THE INPUT section start

(** A missing table is created, empty. *)
Lemma new_table_ok junk s pd i code f fr :
  inv s pd → (i < 1023)%nat → pd !! i = Some 0 → ps_alloc (frames s) = Ok (code, Some f, fr) →
  ∃ s', (s1 ← vstore (set_frames s fr) (0xFFFFF000 + 4 * Z.of_nat i) (entry (default junk (Some f)) 0x03);
         clear_page s1 (0xFFC00000 + 4 * (0x400 * Z.of_nat i))) = Ok s' ∧
    inv s' (<[i := f * 4096 + 3]> pd) ∧ cr3 s' = cr3 s ∧ messages s' = messages s ∧ frames s' = fr ∧
    pmem s' !! f = Some (replicate 1024 0) ∧
    (∀ j, (j < 1023)%nat → pd !! j ≠ Some (f * 4096 + 3)) ∧
    (∀ g, g ≠ cr3 s → g ≠ f → pmem s' !! g = pmem s !! g).
Proof.
  intros [Hm Hs Hd Ht Hr] Hi H0 Ha. destruct (ps_alloc_spec _ Hs) as (code' & pout & fr' & Ha' & Hs' & Hp).
  rewrite Ha in Ha'. injection Ha' as <- <- <-. destruct Hp as (_ & Hfree & Hused).
  destruct (Hr f (Hram _ _ _ _ Hs Ha)) as (Hfr & l & Hl & Hll).
  assert (Hfc : f ≠ cr3 s) by (by intros ->).
  assert (Hfresh : ∀ j, (j < 1023)%nat → pd !! j ≠ Some (f * 4096 + 3)) by (intros j Hj Hj'; by eapply Hfree, Ht).
  pose proof (rm_dir _ _ _ Hm) as Hpd. pose proof (rm_len _ _ _ Hm) as Hlen.
  change (default junk (Some f)) with f. rewrite entry_ok by done.
  erewrite (vstore_frame _ _ (cr3 s) pd (Z.of_nat i)); [|by eapply walk_dir; [exact Hm|lia]|done|mlia|lia].
  rewrite Nat2Z.id. cbn [mbind res_bind].
  set (pd' := <[i := f * 4096 + 3]> pd). set (m' := <[cr3 s := pd']> (pmem s)).
  assert (Hm' : rmap m' (cr3 s) pd') by (by eapply rmap_new_table).
  change (set_pmem (set_frames s fr) (<[cr3 s := pd']> (pmem (set_frames s fr)))) with (Paging m' (cr3 s) fr (messages s)).
  assert (Hi' : pd' !! i = Some (f * 4096 + 3)) by (apply list_lookup_insert_eq; lia).
  rewrite (clear_page_ok _ _ f l); cbn [pmem cr3].
  - eexists. split; [reflexivity|]. unfold set_pmem. cbn [pmem cr3 frames messages]. split; [split; cbn [pmem cr3 frames messages]|]; try done.
    + apply rmap_table; [done|done|]. by rewrite length_replicate.
    + apply Hused. by left.
    + intros j g Hj Hg. apply Hused. unfold pd' in Hg. destruct (decide (i = j)) as [<-|].
      * rewrite list_lookup_insert_eq in Hg by lia. right. injection Hg as Hg. lia.
      * rewrite list_lookup_insert_ne in Hg by done. left. by eapply Ht.
    + intros p Hp. destruct (Hr p Hp) as (Hpr & q & Hq & Hql). split; [done|].
      destruct (decide (p = f)) as [->|]; [exists (replicate 1024 0); by rewrite lookup_insert_eq|].
      rewrite lookup_insert_ne by done. unfold m'.
      destruct (decide (p = cr3 s)) as [->|]; [exists pd'; rewrite lookup_insert_eq; unfold pd'; by rewrite length_insert|].
      exists q. by rewrite lookup_insert_ne.
    + split; [done|]. split; [done|]. split; [done|]. split; [apply lookup_insert_eq|]. split; [exact Hfresh|].
      intros g Hg Hg'. unfold m'. by rewrite !lookup_insert_ne.
  - unfold m'. by rewrite lookup_insert_ne.
  - done.
  - mlia.
  - intros k q Hk Hq. replace (4290772992 + 4 * (1024 * Z.of_nat i) + 4 * k) with (0xFFC00000 + 4096 * Z.of_nat i + 4 * k) by lia.
    eapply walk_table; [by apply rmap_table|done|done|done].
Qed.

Lemma walk_entry_any b m c pd i f pt v :
  rmap m c pd → Z.to_nat (v / 4194304) = i → pd !! i = Some (f * 4096 + 3) → m !! f = Some pt →
  walk b m c v =
    match pt !! Z.to_nat (v / 4096 mod 1024) with
    | Some pte => if allows b pte then Some (pte / 4096) else None
    | None => None
    end.
Proof.
  intros Hm Hi Hf Hpt. unfold walk. rewrite (rm_dir _ _ _ Hm). cbn [mbind option_bind]. rewrite Hi, Hf.
  cbn [mbind option_bind]. rewrite allows_entry, entry_frame, Hpt. done.
Qed.

Lemma walk_missing_any b m c pd i v :
  rmap m c pd → Z.to_nat (v / 4194304) = i → pd !! i = Some 0 → walk b m c v = None.
Proof.
  intros Hm Hi Hf. unfold walk. rewrite (rm_dir _ _ _ Hm). cbn [mbind option_bind]. rewrite Hi, Hf. by destruct b.
Qed.

Lemma walk_entry m c pd i f pt v :
  rmap m c pd → Z.to_nat (v / 4194304) = i → pd !! i = Some (f * 4096 + 3) → m !! f = Some pt →
  walk false m c v =
    match pt !! Z.to_nat (v / 4096 mod 1024) with
    | Some pte => if allows false pte then Some (pte / 4096) else None
    | None => None
    end.
Proof. apply walk_entry_any. Qed.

THE INPUT section end

### [ASSIGNMENT]
All lines from the one with "c v = None." onward to the end of the records above should be repeated exactly, and only those lines.

### [REPLY TO THE EXERCISE]
  rmap m c pd → Z.to_nat (v / 4194304) = i → pd !! i = Some 0 → walk b m c v = None.
Proof.
  intros Hm Hi Hf. unfold walk. rewrite (rm_dir _ _ _ Hm). cbn [mbind option_bind]. rewrite Hi, Hf. by destruct b.
Qed.

Lemma walk_entry m c pd i f pt v :
  rmap m c pd → Z.to_nat (v / 4194304) = i → pd !! i = Some (f * 4096 + 3) → m !! f = Some pt →
  walk false m c v =
    match pt !! Z.to_nat (v / 4096 mod 1024) with
    | Some pte => if allows false pte then Some (pte / 4096) else None
    | None => None
    end.
Proof. apply walk_entry_any. Qed.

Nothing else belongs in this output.